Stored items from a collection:
+ + +

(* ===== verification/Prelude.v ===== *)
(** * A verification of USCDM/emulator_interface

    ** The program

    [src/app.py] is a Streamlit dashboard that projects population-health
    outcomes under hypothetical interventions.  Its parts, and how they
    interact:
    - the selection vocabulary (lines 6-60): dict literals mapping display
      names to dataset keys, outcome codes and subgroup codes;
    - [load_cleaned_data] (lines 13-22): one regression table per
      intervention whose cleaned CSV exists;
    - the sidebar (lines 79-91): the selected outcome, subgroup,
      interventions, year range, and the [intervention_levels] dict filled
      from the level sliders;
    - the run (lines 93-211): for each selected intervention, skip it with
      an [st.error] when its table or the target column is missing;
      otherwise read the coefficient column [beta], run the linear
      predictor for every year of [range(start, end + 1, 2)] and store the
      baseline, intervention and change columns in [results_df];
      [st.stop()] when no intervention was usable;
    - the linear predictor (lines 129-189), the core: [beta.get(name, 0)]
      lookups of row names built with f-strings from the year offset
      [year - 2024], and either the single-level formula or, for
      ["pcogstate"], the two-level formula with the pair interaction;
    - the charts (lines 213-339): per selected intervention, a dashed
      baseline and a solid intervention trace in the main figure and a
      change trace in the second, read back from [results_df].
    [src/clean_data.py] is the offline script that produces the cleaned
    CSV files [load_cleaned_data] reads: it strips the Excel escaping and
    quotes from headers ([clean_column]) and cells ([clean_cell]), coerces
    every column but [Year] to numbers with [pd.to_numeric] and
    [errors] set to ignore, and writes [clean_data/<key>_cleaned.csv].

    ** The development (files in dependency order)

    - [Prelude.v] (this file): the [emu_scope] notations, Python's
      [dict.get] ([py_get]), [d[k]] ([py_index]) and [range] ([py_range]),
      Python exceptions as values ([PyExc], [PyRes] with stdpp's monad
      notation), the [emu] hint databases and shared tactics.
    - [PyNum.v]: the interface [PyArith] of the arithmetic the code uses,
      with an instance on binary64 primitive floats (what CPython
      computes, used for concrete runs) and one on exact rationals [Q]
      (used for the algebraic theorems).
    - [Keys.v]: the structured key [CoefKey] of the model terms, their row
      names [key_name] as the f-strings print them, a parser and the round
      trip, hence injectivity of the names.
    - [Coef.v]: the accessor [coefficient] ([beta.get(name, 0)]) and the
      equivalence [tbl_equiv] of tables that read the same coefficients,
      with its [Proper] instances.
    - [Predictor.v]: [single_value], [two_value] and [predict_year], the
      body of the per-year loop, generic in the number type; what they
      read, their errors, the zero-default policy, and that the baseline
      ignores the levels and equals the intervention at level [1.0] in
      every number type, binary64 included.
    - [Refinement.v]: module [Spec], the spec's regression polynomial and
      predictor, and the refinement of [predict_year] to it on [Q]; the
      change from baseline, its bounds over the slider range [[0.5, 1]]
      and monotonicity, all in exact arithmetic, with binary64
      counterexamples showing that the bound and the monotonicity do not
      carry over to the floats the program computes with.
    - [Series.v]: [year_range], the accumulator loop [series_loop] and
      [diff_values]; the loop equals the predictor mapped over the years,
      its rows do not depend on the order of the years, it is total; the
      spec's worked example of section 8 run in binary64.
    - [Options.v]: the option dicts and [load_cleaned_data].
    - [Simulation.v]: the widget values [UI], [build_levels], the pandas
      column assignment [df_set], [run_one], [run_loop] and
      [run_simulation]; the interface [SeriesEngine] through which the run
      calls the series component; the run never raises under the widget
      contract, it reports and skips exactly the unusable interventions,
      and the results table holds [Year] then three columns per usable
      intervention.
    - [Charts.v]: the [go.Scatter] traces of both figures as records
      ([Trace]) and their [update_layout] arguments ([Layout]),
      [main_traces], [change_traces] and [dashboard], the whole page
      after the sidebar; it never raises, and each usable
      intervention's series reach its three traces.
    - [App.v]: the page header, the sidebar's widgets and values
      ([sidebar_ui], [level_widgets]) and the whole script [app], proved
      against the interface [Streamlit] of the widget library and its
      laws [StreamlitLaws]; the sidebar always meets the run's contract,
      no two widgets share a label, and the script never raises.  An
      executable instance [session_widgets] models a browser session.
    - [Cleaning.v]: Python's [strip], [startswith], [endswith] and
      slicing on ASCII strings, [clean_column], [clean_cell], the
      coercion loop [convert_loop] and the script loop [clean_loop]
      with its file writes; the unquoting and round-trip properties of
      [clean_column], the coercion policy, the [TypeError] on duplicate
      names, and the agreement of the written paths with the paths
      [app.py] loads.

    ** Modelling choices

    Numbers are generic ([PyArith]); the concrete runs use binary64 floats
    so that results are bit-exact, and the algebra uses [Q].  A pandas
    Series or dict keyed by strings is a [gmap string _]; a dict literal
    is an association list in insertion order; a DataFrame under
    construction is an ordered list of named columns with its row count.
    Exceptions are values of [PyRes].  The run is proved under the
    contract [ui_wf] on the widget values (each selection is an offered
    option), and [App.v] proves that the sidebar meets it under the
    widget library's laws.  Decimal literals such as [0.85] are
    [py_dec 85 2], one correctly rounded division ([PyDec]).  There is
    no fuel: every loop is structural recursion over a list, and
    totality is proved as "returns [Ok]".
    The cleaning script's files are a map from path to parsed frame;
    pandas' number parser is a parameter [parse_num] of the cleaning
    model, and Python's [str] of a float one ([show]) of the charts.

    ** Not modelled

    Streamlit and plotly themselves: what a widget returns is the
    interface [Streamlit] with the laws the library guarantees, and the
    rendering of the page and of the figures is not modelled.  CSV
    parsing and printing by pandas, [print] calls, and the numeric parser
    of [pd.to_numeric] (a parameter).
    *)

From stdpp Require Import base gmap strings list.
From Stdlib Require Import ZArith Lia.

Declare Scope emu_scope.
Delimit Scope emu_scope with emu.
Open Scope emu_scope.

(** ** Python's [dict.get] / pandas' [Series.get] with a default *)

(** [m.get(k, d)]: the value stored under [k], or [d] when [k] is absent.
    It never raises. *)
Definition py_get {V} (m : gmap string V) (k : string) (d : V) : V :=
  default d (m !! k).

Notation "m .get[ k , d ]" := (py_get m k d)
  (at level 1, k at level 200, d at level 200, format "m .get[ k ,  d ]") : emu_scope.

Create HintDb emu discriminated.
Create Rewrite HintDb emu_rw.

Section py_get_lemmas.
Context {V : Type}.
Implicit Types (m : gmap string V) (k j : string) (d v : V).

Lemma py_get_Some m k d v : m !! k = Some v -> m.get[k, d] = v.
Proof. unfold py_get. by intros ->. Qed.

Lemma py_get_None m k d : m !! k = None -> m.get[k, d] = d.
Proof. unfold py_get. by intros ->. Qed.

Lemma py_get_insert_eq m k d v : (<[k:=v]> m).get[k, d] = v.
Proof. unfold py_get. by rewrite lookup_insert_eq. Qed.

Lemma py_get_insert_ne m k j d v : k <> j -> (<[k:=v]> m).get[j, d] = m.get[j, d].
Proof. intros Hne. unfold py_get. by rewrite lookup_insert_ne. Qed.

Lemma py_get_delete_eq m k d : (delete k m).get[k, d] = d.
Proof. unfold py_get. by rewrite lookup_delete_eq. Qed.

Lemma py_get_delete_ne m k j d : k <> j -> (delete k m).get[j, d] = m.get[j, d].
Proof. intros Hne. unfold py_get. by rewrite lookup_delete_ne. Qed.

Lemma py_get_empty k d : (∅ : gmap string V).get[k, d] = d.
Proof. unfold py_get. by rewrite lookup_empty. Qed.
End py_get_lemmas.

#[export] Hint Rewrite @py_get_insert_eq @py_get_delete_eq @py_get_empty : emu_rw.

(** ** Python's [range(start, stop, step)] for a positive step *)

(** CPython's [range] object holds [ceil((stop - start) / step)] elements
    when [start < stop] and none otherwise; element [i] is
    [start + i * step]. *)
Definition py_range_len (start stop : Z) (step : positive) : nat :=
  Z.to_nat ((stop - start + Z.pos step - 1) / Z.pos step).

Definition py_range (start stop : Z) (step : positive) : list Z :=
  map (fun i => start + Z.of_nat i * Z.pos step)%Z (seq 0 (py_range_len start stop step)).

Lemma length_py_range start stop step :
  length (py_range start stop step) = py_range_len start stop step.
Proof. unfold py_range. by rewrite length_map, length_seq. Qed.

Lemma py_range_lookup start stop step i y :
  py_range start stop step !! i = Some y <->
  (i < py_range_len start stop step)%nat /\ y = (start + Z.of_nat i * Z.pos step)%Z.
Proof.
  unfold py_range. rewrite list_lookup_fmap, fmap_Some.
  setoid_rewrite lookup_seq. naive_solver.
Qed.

+ + +

Assignment: The lines above starting at the one that contains "change trace in" and ending at the one that contains "(used for the algebraic theorems)." must be transcribed exactly, and no other lines may appear.

The completed task:
      change trace in the second, read back from [results_df].
    [src/clean_data.py] is the offline script that produces the cleaned
    CSV files [load_cleaned_data] reads: it strips the Excel escaping and
    quotes from headers ([clean_column]) and cells ([clean_cell]), coerces
    every column but [Year] to numbers with [pd.to_numeric] and
    [errors] set to ignore, and writes [clean_data/<key>_cleaned.csv].

    ** The development (files in dependency order)

    - [Prelude.v] (this file): the [emu_scope] notations, Python's
      [dict.get] ([py_get]), [d[k]] ([py_index]) and [range] ([py_range]),
      Python exceptions as values ([PyExc], [PyRes] with stdpp's monad
      notation), the [emu] hint databases and shared tactics.
    - [PyNum.v]: the interface [PyArith] of the arithmetic the code uses,
      with an instance on binary64 primitive floats (what CPython
      computes, used for concrete runs) and one on exact rationals [Q]
      (used for the algebraic theorems).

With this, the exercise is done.